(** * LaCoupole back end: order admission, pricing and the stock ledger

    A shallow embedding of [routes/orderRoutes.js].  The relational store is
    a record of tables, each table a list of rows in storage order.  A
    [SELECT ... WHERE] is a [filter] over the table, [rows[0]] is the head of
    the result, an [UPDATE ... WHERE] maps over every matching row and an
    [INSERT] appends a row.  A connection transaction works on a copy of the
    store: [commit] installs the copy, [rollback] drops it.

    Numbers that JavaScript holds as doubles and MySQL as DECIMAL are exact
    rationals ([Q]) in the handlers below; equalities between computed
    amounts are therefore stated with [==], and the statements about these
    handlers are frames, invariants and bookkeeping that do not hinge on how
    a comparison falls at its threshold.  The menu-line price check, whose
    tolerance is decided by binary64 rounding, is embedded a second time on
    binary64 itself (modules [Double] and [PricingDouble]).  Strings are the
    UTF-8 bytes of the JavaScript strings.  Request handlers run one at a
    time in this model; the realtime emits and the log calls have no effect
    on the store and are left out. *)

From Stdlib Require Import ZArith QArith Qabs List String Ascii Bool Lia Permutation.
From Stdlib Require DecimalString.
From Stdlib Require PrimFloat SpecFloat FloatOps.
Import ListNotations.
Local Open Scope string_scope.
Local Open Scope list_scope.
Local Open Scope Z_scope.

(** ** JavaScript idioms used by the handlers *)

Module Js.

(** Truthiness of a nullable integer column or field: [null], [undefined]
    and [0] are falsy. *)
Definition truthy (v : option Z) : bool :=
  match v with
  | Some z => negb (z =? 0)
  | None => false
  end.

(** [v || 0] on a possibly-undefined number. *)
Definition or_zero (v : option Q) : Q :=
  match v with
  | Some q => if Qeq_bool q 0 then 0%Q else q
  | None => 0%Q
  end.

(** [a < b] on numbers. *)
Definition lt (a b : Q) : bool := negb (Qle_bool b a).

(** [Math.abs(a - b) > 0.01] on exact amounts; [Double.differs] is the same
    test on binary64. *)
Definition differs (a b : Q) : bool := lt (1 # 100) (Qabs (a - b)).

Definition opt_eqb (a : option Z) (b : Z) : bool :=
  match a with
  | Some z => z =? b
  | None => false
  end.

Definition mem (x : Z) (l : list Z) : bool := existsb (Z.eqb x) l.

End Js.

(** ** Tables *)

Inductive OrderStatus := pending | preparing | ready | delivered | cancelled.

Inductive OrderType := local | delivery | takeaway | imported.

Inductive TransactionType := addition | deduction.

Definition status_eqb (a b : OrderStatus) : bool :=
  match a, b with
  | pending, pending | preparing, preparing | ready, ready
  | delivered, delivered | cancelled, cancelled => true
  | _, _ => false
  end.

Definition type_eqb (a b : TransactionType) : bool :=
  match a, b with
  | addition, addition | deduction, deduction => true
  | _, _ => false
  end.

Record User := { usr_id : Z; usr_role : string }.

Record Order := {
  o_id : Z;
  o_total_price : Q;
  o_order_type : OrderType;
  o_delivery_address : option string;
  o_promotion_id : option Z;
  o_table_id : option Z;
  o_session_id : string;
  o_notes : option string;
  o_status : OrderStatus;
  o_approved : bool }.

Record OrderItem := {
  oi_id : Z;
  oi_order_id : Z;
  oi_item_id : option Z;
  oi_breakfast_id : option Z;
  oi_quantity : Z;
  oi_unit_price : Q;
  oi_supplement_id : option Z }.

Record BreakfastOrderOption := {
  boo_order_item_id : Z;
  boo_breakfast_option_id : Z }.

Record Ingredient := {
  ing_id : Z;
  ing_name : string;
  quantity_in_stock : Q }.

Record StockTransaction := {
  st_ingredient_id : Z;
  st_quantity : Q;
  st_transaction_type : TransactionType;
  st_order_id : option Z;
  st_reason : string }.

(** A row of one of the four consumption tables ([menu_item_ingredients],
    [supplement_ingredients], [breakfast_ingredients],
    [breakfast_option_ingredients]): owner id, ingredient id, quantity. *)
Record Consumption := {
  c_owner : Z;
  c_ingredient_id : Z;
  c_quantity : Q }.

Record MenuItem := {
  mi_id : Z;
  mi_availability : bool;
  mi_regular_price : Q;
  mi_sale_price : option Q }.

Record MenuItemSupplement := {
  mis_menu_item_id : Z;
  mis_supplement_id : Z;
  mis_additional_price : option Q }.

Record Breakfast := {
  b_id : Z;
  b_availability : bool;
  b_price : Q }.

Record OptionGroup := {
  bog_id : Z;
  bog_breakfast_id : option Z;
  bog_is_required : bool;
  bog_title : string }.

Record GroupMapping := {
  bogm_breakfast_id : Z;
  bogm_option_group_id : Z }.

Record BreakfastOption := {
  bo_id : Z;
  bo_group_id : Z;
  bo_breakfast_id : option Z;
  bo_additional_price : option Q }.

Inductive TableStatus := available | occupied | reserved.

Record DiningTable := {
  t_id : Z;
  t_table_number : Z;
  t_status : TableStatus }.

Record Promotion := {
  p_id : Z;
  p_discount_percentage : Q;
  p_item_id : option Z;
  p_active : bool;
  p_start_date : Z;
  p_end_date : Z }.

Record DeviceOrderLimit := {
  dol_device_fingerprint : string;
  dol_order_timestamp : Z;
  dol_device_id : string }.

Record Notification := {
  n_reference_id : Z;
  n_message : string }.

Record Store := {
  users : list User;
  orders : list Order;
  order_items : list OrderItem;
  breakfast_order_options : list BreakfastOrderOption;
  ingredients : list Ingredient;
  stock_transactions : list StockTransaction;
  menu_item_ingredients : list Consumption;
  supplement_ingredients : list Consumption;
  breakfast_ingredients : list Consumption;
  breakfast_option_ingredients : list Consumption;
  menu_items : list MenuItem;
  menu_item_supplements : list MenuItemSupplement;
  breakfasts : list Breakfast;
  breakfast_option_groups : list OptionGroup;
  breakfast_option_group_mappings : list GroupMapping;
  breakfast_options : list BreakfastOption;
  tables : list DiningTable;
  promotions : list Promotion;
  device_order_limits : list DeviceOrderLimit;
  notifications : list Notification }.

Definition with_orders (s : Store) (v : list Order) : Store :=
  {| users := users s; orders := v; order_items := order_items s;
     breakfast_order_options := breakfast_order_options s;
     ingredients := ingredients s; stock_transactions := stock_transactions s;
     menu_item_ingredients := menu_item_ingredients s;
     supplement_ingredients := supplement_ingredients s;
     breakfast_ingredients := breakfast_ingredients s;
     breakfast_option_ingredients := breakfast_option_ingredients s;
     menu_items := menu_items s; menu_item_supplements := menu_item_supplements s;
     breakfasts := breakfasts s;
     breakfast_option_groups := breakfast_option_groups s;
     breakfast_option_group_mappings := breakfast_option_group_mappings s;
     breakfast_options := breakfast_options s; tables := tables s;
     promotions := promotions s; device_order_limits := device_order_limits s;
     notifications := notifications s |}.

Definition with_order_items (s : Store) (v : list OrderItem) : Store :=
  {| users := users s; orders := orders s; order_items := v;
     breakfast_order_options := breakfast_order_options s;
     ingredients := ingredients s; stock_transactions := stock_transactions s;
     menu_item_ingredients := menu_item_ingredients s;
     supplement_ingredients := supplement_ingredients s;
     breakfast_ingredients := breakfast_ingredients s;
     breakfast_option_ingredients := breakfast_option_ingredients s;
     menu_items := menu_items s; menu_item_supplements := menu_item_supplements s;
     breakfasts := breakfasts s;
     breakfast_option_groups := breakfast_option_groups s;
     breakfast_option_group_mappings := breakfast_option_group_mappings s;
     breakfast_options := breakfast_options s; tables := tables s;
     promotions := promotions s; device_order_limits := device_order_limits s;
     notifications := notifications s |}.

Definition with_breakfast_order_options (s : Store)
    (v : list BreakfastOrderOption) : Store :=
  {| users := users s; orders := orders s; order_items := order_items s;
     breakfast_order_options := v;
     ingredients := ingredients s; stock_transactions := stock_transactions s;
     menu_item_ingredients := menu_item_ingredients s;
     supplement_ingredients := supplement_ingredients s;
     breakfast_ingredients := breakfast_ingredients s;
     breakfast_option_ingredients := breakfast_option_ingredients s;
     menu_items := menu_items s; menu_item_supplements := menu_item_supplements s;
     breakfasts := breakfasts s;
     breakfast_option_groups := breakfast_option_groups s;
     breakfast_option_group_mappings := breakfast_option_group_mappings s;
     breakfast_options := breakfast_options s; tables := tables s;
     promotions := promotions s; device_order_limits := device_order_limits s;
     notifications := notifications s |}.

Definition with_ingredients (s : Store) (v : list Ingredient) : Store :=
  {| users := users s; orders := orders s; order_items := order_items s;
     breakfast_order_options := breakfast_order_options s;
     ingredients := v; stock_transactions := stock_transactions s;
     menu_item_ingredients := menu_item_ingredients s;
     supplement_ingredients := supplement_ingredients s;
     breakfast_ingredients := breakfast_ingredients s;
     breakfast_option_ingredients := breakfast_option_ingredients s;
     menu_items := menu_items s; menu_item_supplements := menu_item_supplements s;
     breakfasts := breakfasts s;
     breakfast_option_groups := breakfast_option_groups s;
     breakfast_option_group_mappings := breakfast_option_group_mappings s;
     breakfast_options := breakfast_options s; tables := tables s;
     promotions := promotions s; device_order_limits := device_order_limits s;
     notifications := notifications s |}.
********
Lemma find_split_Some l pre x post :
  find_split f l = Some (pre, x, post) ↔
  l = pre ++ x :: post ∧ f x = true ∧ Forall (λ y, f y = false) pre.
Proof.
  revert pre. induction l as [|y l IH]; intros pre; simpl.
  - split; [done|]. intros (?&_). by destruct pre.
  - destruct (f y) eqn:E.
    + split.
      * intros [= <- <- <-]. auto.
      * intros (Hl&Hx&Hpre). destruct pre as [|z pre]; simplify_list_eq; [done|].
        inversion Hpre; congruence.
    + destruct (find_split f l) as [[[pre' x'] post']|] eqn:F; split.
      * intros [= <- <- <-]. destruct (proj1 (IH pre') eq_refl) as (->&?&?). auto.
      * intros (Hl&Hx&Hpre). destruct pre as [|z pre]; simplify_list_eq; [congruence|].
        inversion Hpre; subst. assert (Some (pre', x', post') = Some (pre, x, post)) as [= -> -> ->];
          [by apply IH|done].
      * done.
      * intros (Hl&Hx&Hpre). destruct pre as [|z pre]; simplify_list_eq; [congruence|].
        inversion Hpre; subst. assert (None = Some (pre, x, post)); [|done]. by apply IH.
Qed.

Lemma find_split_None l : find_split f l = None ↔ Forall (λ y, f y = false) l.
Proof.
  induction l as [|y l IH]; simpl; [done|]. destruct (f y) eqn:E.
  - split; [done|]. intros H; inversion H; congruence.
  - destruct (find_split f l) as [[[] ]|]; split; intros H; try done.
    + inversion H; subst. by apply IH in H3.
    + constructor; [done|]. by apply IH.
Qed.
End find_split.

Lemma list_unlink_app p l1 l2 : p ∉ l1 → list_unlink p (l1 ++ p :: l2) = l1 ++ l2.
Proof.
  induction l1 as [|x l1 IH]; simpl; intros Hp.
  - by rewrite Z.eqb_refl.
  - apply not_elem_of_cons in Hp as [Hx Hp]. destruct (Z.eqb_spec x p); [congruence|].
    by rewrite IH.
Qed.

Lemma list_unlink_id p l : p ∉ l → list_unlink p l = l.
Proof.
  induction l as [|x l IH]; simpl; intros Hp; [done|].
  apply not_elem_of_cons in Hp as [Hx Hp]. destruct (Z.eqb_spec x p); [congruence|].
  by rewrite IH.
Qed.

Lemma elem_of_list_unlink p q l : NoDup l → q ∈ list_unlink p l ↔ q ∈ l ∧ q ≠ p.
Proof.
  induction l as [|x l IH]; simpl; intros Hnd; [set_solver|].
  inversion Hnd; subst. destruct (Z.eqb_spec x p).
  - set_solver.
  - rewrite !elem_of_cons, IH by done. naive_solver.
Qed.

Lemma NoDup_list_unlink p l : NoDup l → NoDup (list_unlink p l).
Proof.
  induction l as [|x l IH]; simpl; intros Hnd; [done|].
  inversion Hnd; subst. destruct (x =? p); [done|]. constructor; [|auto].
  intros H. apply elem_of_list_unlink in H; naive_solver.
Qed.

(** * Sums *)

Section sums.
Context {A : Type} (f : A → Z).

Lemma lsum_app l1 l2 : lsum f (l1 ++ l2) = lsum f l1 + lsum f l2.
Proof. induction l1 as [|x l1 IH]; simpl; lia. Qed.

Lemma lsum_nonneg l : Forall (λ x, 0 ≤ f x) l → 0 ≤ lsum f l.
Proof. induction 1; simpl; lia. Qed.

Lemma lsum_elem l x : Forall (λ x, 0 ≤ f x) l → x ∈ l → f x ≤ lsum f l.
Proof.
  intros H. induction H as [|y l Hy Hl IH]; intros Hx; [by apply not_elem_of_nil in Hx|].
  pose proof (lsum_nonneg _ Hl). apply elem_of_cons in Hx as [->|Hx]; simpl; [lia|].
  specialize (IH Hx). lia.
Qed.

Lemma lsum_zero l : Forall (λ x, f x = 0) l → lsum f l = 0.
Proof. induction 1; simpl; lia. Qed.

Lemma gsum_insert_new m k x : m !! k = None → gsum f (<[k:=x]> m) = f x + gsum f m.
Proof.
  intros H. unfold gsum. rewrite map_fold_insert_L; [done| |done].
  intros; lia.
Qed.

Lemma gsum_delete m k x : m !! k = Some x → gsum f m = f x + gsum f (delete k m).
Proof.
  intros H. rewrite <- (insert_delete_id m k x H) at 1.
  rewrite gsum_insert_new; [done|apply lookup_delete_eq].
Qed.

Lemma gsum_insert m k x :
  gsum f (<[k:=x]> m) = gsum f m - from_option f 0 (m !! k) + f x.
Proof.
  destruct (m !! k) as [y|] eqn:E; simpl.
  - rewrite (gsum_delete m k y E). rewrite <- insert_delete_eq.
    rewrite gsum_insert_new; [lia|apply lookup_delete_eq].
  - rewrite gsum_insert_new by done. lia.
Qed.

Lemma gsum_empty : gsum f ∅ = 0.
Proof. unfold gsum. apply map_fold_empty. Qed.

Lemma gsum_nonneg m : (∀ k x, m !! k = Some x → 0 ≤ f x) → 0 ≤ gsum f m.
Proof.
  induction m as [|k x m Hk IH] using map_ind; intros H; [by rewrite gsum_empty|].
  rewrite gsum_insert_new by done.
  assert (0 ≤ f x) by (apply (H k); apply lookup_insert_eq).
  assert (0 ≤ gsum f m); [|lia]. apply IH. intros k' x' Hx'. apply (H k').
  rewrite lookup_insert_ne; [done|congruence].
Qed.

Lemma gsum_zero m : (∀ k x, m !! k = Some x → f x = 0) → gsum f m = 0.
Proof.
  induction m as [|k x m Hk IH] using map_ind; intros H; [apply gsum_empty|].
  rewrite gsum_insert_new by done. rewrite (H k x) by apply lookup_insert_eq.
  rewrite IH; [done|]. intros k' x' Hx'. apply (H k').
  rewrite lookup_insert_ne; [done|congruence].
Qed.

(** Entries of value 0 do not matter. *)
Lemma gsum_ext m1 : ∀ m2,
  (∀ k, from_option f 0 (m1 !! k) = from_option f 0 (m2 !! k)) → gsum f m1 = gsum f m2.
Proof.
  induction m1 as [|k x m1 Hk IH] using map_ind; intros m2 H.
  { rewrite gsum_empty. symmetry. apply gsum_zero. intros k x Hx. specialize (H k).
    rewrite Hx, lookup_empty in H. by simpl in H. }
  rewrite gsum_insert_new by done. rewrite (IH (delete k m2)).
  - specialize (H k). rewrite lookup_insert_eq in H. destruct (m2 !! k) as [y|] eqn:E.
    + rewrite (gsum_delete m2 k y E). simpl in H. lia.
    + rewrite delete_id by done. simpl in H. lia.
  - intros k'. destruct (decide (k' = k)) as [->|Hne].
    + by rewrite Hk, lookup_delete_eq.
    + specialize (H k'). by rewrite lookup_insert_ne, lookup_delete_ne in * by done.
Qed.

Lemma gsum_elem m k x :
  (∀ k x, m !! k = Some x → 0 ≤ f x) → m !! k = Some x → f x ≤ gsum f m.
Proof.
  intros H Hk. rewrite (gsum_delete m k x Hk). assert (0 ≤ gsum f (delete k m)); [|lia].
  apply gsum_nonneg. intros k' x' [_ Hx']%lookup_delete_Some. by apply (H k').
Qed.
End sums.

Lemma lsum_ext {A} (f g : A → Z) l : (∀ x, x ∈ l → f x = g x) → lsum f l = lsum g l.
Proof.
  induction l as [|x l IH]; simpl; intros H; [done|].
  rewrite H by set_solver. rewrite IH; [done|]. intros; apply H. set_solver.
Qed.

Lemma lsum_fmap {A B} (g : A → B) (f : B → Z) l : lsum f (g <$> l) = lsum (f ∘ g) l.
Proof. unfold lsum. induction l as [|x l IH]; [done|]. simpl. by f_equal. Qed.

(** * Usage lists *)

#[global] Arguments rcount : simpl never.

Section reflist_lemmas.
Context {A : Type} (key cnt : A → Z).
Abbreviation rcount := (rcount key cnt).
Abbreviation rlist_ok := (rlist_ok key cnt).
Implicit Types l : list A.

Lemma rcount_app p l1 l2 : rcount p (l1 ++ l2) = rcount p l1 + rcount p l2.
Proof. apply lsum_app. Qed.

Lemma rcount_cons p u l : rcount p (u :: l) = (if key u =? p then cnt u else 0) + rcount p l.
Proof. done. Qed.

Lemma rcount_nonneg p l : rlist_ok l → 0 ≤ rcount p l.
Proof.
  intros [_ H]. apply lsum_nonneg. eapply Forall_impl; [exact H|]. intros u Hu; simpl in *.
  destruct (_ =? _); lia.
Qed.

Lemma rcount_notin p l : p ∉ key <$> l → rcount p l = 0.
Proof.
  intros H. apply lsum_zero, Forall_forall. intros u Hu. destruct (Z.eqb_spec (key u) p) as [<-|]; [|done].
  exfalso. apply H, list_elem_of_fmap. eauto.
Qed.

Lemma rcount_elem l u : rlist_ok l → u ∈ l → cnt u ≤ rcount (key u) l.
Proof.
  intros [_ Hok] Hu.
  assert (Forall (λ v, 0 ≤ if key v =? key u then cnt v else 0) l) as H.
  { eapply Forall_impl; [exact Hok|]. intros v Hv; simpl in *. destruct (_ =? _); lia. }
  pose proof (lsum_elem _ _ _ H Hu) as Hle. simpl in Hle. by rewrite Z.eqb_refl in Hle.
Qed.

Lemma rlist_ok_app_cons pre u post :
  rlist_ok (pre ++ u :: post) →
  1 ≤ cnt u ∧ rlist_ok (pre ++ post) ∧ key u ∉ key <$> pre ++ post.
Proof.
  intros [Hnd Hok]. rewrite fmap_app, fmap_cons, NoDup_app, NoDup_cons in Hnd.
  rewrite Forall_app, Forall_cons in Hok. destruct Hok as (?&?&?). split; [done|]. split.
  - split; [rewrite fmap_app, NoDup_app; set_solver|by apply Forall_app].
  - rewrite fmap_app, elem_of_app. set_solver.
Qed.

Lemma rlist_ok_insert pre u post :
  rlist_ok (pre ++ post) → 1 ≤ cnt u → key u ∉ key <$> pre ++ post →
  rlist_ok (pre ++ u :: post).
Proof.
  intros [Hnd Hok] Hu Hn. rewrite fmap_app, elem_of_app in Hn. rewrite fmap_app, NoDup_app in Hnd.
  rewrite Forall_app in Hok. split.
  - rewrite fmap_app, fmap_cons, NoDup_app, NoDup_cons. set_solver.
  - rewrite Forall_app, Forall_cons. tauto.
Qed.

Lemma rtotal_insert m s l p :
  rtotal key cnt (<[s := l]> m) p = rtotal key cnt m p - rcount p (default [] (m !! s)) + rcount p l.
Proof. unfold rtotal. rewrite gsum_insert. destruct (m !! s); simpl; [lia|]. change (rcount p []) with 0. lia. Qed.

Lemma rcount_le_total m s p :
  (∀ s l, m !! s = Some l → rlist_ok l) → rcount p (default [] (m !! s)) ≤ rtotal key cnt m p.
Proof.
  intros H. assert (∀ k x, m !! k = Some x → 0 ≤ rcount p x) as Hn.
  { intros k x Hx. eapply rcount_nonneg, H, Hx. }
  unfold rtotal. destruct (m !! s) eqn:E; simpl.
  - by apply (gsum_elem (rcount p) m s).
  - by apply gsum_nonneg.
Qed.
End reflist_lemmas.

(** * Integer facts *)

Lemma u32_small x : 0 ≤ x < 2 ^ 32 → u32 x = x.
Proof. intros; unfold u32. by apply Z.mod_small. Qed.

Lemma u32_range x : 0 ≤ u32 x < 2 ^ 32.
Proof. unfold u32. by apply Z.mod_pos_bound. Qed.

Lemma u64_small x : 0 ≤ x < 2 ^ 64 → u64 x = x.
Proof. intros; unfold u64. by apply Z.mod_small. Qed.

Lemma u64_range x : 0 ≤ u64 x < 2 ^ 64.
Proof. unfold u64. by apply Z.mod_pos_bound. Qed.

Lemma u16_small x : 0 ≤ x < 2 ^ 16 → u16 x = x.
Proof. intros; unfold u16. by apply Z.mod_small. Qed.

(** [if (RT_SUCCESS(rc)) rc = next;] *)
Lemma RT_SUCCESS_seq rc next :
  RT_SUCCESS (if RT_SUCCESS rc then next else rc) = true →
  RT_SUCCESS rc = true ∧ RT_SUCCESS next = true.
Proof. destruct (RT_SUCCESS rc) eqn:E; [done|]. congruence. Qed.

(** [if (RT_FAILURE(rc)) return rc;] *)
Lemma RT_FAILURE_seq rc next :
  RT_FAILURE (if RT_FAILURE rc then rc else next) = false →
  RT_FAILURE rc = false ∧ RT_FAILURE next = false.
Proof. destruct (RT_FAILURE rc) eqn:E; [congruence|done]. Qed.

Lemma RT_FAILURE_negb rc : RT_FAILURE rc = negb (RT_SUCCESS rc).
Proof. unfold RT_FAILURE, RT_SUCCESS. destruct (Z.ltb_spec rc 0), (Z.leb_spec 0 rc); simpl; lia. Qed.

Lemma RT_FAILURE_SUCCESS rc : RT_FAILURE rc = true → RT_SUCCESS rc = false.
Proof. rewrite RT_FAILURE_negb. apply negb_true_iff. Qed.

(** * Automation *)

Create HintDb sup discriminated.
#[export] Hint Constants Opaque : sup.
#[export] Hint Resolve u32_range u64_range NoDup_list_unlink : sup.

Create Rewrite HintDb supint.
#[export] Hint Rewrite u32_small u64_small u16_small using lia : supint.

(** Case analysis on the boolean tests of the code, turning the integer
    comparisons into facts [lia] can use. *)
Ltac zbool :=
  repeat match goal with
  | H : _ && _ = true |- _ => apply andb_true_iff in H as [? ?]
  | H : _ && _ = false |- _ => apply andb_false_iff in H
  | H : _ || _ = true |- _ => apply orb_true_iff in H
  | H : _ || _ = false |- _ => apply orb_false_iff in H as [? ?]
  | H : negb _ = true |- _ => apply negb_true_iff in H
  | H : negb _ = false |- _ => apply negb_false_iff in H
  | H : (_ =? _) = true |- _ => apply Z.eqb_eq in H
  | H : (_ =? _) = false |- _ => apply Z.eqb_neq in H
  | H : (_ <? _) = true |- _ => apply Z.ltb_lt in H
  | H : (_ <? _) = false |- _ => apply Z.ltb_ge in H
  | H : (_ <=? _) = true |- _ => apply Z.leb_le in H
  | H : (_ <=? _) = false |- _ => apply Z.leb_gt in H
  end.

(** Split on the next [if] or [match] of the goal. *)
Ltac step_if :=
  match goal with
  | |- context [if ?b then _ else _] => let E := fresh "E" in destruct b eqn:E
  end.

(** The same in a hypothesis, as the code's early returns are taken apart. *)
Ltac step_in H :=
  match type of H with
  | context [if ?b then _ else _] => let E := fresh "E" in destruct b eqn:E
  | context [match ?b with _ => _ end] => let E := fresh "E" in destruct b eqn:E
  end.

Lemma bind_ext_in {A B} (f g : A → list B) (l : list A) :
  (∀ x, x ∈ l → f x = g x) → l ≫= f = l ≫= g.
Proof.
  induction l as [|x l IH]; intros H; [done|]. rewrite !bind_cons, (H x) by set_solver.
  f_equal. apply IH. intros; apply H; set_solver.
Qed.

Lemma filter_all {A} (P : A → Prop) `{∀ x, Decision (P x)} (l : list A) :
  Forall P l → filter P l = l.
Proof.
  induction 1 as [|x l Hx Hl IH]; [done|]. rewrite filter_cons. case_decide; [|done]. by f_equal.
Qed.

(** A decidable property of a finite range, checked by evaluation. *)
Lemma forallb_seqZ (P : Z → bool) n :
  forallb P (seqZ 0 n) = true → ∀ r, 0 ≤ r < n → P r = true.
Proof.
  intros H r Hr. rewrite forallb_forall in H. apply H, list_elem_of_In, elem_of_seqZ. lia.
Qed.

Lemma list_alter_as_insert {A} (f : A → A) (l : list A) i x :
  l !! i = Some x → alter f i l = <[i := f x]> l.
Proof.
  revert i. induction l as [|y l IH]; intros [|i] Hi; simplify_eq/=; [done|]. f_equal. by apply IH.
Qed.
********
## What you should do
In the listing above, find the line containing "(** * LaCoupole" and the line containing "(** [v || 0] on a". Output them and every line between, exactly, and nothing else.

## Final answer
(** * LaCoupole back end: order admission, pricing and the stock ledger

    A shallow embedding of [routes/orderRoutes.js].  The relational store is
    a record of tables, each table a list of rows in storage order.  A
    [SELECT ... WHERE] is a [filter] over the table, [rows[0]] is the head of
    the result, an [UPDATE ... WHERE] maps over every matching row and an
    [INSERT] appends a row.  A connection transaction works on a copy of the
    store: [commit] installs the copy, [rollback] drops it.

    Numbers that JavaScript holds as doubles and MySQL as DECIMAL are exact
    rationals ([Q]) in the handlers below; equalities between computed
    amounts are therefore stated with [==], and the statements about these
    handlers are frames, invariants and bookkeeping that do not hinge on how
    a comparison falls at its threshold.  The menu-line price check, whose
    tolerance is decided by binary64 rounding, is embedded a second time on
    binary64 itself (modules [Double] and [PricingDouble]).  Strings are the
    UTF-8 bytes of the JavaScript strings.  Request handlers run one at a
    time in this model; the realtime emits and the log calls have no effect
    on the store and are left out. *)

From Stdlib Require Import ZArith QArith Qabs List String Ascii Bool Lia Permutation.
From Stdlib Require DecimalString.
From Stdlib Require PrimFloat SpecFloat FloatOps.
Import ListNotations.
Local Open Scope string_scope.
Local Open Scope list_scope.
Local Open Scope Z_scope.

(** ** JavaScript idioms used by the handlers *)

Module Js.

(** Truthiness of a nullable integer column or field: [null], [undefined]
    and [0] are falsy. *)
Definition truthy (v : option Z) : bool :=
  match v with
  | Some z => negb (z =? 0)
  | None => false
  end.

(** [v || 0] on a possibly-undefined number. *)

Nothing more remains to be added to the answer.